> **What this task involves**: Only the lines from the one containing "CallAccepted (sid : string) (to signal : string)" through the one containing "st.(sockets) in" should be printed, exactly as they appear below, with both ends included.

> **Records excerpted from a collection**:
################
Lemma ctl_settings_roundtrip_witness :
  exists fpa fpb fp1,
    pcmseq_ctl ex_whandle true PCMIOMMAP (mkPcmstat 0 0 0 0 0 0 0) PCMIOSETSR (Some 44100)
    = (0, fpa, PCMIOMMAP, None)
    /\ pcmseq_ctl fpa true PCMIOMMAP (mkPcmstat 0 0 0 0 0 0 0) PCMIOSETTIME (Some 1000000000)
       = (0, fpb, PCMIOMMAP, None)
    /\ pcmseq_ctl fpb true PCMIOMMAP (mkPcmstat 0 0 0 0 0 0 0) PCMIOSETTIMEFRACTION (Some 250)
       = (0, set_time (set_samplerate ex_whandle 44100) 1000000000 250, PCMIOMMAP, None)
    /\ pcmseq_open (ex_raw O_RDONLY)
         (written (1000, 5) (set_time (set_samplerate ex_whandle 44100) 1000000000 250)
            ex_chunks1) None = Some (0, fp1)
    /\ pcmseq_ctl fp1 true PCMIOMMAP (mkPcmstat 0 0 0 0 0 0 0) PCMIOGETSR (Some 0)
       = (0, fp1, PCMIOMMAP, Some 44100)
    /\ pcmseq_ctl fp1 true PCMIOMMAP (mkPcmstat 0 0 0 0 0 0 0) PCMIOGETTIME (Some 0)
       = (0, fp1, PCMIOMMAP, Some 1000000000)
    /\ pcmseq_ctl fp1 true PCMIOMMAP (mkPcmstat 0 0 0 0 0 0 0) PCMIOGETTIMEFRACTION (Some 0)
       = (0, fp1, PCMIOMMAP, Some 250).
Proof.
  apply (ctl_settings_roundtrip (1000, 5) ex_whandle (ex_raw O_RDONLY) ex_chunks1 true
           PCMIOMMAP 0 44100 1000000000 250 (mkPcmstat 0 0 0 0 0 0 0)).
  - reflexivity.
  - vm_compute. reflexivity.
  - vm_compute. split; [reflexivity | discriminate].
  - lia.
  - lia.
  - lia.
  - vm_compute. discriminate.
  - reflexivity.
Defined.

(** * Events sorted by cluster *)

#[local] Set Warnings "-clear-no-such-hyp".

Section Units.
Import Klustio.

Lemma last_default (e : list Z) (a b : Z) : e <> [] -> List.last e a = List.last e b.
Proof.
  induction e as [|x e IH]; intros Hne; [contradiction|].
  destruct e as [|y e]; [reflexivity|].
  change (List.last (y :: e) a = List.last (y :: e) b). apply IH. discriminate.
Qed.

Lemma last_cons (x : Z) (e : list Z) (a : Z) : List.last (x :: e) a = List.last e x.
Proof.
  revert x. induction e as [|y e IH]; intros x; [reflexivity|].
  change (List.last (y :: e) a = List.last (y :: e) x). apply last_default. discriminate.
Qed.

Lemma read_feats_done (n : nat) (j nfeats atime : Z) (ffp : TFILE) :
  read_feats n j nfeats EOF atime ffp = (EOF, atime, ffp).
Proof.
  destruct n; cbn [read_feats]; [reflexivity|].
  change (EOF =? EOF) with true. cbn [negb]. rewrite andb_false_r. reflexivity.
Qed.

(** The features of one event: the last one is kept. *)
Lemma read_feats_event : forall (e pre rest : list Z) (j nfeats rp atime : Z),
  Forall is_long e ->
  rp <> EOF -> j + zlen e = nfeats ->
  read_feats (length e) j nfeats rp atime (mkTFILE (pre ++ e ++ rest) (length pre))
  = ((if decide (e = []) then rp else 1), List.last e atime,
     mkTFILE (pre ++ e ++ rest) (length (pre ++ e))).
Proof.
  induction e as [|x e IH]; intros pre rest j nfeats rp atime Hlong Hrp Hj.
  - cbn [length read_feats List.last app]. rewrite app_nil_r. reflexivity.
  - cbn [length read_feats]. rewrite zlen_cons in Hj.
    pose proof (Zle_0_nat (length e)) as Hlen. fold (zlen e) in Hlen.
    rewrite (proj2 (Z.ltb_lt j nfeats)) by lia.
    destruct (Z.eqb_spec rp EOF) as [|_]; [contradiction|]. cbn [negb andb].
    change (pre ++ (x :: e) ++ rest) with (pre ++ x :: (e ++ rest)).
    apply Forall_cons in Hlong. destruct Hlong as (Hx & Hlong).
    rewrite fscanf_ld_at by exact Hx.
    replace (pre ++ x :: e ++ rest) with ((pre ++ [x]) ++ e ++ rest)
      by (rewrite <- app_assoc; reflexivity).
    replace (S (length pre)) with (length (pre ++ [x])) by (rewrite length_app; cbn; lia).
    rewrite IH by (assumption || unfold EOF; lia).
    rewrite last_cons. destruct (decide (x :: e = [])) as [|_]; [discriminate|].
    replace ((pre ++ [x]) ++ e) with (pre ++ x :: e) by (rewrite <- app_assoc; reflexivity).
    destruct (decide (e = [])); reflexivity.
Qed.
################
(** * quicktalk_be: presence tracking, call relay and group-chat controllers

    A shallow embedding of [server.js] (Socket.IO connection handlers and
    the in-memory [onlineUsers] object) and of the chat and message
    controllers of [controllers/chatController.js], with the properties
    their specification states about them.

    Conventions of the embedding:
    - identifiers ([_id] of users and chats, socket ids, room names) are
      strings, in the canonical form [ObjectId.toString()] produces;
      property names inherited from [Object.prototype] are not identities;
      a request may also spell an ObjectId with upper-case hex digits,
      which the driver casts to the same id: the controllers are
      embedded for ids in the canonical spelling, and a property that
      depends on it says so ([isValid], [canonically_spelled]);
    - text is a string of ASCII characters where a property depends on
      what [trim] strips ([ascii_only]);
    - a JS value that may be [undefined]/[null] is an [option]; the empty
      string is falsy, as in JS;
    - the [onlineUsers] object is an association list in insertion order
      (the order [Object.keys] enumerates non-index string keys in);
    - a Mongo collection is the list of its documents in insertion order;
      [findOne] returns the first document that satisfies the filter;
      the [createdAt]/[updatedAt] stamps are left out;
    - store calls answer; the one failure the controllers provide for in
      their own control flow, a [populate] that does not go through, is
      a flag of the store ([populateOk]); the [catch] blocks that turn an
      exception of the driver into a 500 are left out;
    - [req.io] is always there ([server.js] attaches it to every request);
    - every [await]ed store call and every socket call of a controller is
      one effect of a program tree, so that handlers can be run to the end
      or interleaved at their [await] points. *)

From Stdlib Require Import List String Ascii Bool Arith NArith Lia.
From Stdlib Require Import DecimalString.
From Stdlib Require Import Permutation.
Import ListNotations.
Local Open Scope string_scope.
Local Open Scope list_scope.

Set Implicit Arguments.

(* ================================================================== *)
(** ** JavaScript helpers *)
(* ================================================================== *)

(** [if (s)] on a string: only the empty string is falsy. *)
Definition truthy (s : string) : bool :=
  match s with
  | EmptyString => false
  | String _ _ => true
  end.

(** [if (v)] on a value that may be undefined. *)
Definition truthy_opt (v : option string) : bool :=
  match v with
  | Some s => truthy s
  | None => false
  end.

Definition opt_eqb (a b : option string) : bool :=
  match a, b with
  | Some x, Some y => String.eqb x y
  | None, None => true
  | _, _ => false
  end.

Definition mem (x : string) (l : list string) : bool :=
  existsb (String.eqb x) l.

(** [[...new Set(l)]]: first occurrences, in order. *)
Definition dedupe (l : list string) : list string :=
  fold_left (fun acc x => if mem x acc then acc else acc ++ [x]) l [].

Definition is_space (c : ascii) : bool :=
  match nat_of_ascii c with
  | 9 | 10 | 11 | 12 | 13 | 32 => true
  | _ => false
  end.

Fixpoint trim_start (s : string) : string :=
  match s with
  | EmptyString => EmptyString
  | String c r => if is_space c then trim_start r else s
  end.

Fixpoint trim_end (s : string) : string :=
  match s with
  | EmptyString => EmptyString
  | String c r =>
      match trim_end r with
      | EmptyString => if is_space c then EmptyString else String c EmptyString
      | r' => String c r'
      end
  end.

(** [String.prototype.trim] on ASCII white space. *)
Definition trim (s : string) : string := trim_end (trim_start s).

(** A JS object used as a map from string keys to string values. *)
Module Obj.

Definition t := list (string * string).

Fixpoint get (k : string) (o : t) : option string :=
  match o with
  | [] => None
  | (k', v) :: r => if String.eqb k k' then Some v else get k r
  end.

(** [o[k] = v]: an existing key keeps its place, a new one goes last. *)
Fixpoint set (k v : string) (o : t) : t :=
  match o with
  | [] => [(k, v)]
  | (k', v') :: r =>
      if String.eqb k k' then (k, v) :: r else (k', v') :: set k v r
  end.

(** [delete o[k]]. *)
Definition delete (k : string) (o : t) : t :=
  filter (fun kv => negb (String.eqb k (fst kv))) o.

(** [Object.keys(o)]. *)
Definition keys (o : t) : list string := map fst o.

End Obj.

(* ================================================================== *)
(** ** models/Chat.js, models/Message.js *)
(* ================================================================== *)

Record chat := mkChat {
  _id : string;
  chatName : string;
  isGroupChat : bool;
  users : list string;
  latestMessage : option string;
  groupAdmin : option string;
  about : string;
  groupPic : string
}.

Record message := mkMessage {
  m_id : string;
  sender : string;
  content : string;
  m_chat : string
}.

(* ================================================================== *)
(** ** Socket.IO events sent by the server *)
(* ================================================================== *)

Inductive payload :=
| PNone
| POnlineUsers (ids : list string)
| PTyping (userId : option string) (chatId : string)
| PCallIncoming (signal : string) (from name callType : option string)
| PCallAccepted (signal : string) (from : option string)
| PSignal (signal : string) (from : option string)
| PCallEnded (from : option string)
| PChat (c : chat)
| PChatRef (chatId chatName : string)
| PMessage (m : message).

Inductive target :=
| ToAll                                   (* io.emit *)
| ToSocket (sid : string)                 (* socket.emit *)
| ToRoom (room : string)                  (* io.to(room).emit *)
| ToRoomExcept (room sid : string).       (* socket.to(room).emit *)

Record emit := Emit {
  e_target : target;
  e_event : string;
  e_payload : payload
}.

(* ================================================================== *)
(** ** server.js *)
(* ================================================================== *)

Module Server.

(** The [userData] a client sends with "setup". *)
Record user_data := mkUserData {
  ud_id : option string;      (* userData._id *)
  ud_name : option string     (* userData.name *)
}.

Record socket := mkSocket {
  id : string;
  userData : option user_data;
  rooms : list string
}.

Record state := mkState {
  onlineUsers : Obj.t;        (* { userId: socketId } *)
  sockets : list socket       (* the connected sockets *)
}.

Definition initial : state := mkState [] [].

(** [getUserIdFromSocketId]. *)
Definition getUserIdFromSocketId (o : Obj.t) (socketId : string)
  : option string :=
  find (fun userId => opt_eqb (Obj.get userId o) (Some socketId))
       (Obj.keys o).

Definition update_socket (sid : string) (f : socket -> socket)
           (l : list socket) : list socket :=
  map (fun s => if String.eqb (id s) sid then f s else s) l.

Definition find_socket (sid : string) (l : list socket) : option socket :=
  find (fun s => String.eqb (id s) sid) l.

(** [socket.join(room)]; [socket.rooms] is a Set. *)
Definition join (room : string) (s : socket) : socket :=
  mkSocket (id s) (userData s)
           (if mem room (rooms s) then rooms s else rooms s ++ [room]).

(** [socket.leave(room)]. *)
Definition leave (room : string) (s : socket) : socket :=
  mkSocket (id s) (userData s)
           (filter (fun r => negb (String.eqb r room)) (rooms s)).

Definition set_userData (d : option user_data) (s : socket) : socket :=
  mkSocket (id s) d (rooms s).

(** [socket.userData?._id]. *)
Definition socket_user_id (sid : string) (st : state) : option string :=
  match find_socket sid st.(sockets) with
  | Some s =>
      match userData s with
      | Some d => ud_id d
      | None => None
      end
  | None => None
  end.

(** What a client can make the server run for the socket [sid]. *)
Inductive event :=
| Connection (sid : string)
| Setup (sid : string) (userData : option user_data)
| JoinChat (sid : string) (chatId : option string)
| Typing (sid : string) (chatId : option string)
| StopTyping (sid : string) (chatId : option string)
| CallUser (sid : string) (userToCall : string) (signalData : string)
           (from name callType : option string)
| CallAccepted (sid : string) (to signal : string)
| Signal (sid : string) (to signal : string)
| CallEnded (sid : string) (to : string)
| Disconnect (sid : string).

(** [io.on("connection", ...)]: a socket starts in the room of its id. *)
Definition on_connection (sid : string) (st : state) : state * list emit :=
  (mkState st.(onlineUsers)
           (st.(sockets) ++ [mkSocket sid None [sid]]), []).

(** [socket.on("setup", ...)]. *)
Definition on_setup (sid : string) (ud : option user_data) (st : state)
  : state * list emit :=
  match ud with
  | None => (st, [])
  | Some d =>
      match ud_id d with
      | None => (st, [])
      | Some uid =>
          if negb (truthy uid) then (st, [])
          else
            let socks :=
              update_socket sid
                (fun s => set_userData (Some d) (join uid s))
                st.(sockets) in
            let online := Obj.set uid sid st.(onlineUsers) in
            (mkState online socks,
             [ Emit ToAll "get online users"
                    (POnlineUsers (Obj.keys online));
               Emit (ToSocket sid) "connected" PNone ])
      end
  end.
################
> **Problem solution**:
| CallAccepted (sid : string) (to signal : string)
| Signal (sid : string) (to signal : string)
| CallEnded (sid : string) (to : string)
| Disconnect (sid : string).

(** [io.on("connection", ...)]: a socket starts in the room of its id. *)
Definition on_connection (sid : string) (st : state) : state * list emit :=
  (mkState st.(onlineUsers)
           (st.(sockets) ++ [mkSocket sid None [sid]]), []).

(** [socket.on("setup", ...)]. *)
Definition on_setup (sid : string) (ud : option user_data) (st : state)
  : state * list emit :=
  match ud with
  | None => (st, [])
  | Some d =>
      match ud_id d with
      | None => (st, [])
      | Some uid =>
          if negb (truthy uid) then (st, [])
          else
            let socks :=
              update_socket sid
                (fun s => set_userData (Some d) (join uid s))
                st.(sockets) in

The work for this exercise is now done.